* _WHAT YOU SHOULD DO_
Give the lines again exactly as they appear, beginning at the one with "Definition boolInt (value" and ending at the last line of the records.
***
(* ===== verification/Validation.v ===== *)
(** Request validation and the small pure helpers of
    [server/internal/service/service.go]: mapping and DNS validation, domain
    normalisation, paging, and the shapes of texts that reach the database. *)

From S2P Require Import Prelude StateError GoText GoNet Timestamps Schema Effects.
From Stdlib Require Import Ascii String.
Open Scope Z_scope.

(** ** Requests *)

Record MappingRequest := mkMappingRequest {
  mq_name : string;
  mq_proxy_type : string;
  mq_local_ip : string;
  mq_local_port : Z;
  mq_remote_port : option Z;
  mq_expected_config : option Z;
  mq_expected_revision : option Z
}.

Record DomainRequest := mkDomainRequest {
  dq_mapping_id : string;
  dq_hostname : string;
  dq_https_mode : string;
  dq_redirect : bool;
  dq_dns_type : string;
  dq_dns_content : string;
  dq_dns_ttl : Z;
  dq_expected_config : option Z
}.

Definition proxy_type_of (s : string) : option ProxyType :=
  if String.eqb s "tcp" then Some Tcp
  else if String.eqb s "udp" then Some Udp
  else if String.eqb s "http" then Some Http else None.

Definition proxy_type_text (p : ProxyType) : string :=
  match p with Tcp => "tcp" | Udp => "udp" | Http => "http" end.

Definition https_mode_of (s : string) : option HttpsMode :=
  if String.eqb s "auto_certificate" then Some AutoCertificate
  else if String.eqb s "cloudflare_proxy" then Some CloudflareProxy
  else if String.eqb s "http_only" then Some HttpOnly else None.

(** ** Patterns *)

Definition name_char (c : ascii) : bool :=
  is_alnum c || existsb (Ascii.eqb c) ["."; "_"; "-"]%char.

(** [^F[A-Za-z0-9._-]{lo,hi}$] with a first character from [F]. *)
Definition matches_name (first : ascii -> bool) (lo hi : nat) (s : string) : bool :=
  match s with
  | EmptyString => false
  | String c rest =>
      first c && forallb_str name_char rest &&
      Nat.leb lo (String.length rest) && Nat.leb (String.length rest) hi
  end.

Definition validUsername (value : string) : bool := matches_name is_letter 2 39 value.

(** ** Validation *)

Section Validation.
Context `{UnicodeTables} `{Idna}.

Definition validateMapping (req : MappingRequest) : option GoErr :=
  if negb (matches_name is_alnum 0 79 (TrimSpace (mq_name req)))
  then Some (ErrMsg "invalid mapping name")
  else if negb (existsb (String.eqb (mq_proxy_type req)) ["tcp"; "udp"; "http"]%string)
  then Some (ErrMsg "unsupported proxy type")
  else if (ParseIP (mq_local_ip req) == None) && negb (matches_name is_alnum 0 252 (mq_local_ip req))
  then Some (ErrMsg "invalid local_ip")
  else if (mq_local_port req <? 1) || (65535 <? mq_local_port req)
  then Some (ErrMsg "invalid local_port")
  else if match mq_remote_port req with
          | Some p => (p <? 0) || (65535 <? p)
          | None => false
          end
  then Some (ErrMsg "invalid remote_port")
  else None.

Definition valid_label (label : string) : bool :=
  Nat.leb 1 (String.length label) && Nat.leb (String.length label) 63 &&
  negb (HasPrefix label "-") && negb (HasSuffix label "-").

Definition normalizeDomain (raw : string) : res GoErr string :=
  let raw := TrimSuffix (ToLower (TrimSpace raw)) "." in
  if String.eqb raw "" || Nat.ltb 253 (String.length raw) || ContainsAny raw ["/"; "*"; "\"]%char
  then Err (ErrMsg "invalid domain")
  else match idna_ToASCII raw with
       | None => Err (ErrMsg "invalid IDNA domain")
       | Some ascii =>
           let labels := SplitByte ascii "." in
           if Nat.ltb (List.length labels) 2
           then Err (ErrMsg "domain must contain a registrable suffix")
           else if forallb valid_label labels then Ok ascii
           else Err (ErrMsg "invalid DNS label")
       end.

Definition dns_type_of (s : string) : option DnsType :=
  if String.eqb s "A" then Some DnsA
  else if String.eqb s "AAAA" then Some DnsAAAA
  else if String.eqb s "CNAME" then Some DnsCNAME else None.

Definition normalizeDNSIntent (defaultContent : string) (req : DomainRequest)
    : res GoErr (DnsType * string * Z * bool) :=
  let recordType := ToUpper (TrimSpace (dq_dns_type req)) in
  let recordType := if String.eqb recordType "" then "CNAME"%string else recordType in
  match dns_type_of recordType with
  | None => Err (ErrMsg "invalid DNS record type")
  | Some ty =>
      let ttl := if dq_dns_ttl req =? 0 then 300 else dq_dns_ttl req in
      if (ttl <? 60) || (86400 <? ttl)
      then Err (ErrMsg "DNS TTL must be between 60 and 86400 seconds")
      else
        let content := TrimSpace (dq_dns_content req) in
        let proxied := String.eqb (dq_https_mode req) "cloudflare_proxy" in
        match ty with
        | DnsA =>
            match (ip ← ParseIP content; To4 ip) with
            | None => Err (ErrMsg "DNS A content must be an IPv4 address")
            | Some v4 => Ok (ty, IPString (v4_prefix ++ v4)%list, ttl, proxied)
            end
        | DnsAAAA =>
            match ParseIP content with
            | None => Err (ErrMsg "DNS AAAA content must be an IPv6 address")
            | Some ip =>
                if To4 ip == None then Ok (ty, IPString ip, ttl, proxied)
                else Err (ErrMsg "DNS AAAA content must be an IPv6 address")
            end
        | DnsCNAME =>
            let content := if String.eqb content "" then defaultContent else content in
            let content := if String.eqb content "" then "frp.example.com"%string else content in
            match normalizeDomain content with
            | Err _ => Err (ErrMsg "invalid DNS CNAME content")
            | Ok content => Ok (ty, content, ttl, proxied)
            end
        end
  end.
End Validation.

(** ** Helpers *)

Definition boolInt (value : bool) : Z := if value then 1 else 0.

Definition normalizePage (page pageSize : Z) : Z * Z :=
  let page := if page <? 1 then 1 else page in
  let pageSize := if pageSize <? 1 then 50 else pageSize in
  let pageSize := if 200 <? pageSize then 200 else pageSize in
  (page, pageSize).

Definition shortID (value : string) : string :=
  let value := ReplaceByte value "-" "" in
  if Nat.ltb 12 (String.length value) then take_str 12 value else value.

Definition safeError (value : string) : string :=
  let value := TrimSpace value in
  let value := ReplaceByte value (ascii_of_nat 13) " " in
  let value := ReplaceByte value (ascii_of_nat 10) " " in
  if Nat.ltb 240 (String.length value) then take_str 240 value else value.

Definition nullableString (value : string) : option string :=
  if String.eqb value "" then None else Some value.

Definition allowedAuditField (value : string) : bool :=
  existsb (String.eqb value)
    ["proxy_type"; "revision"; "enabled"; "status"; "username"; "config_version"; "error_code";
     "force"; "domain_count"; "mapping_count"; "residue_count"; "provider"]%string.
***
* _TASK OUTPUT_
Definition boolInt (value : bool) : Z := if value then 1 else 0.

Definition normalizePage (page pageSize : Z) : Z * Z :=
  let page := if page <? 1 then 1 else page in
  let pageSize := if pageSize <? 1 then 50 else pageSize in
  let pageSize := if 200 <? pageSize then 200 else pageSize in
  (page, pageSize).

Definition shortID (value : string) : string :=
  let value := ReplaceByte value "-" "" in
  if Nat.ltb 12 (String.length value) then take_str 12 value else value.

Definition safeError (value : string) : string :=
  let value := TrimSpace value in
  let value := ReplaceByte value (ascii_of_nat 13) " " in
  let value := ReplaceByte value (ascii_of_nat 10) " " in
  if Nat.ltb 240 (String.length value) then take_str 240 value else value.

Definition nullableString (value : string) : option string :=
  if String.eqb value "" then None else Some value.

Definition allowedAuditField (value : string) : bool :=
  existsb (String.eqb value)
    ["proxy_type"; "revision"; "enabled"; "status"; "username"; "config_version"; "error_code";
     "force"; "domain_count"; "mapping_count"; "residue_count"; "provider"]%string.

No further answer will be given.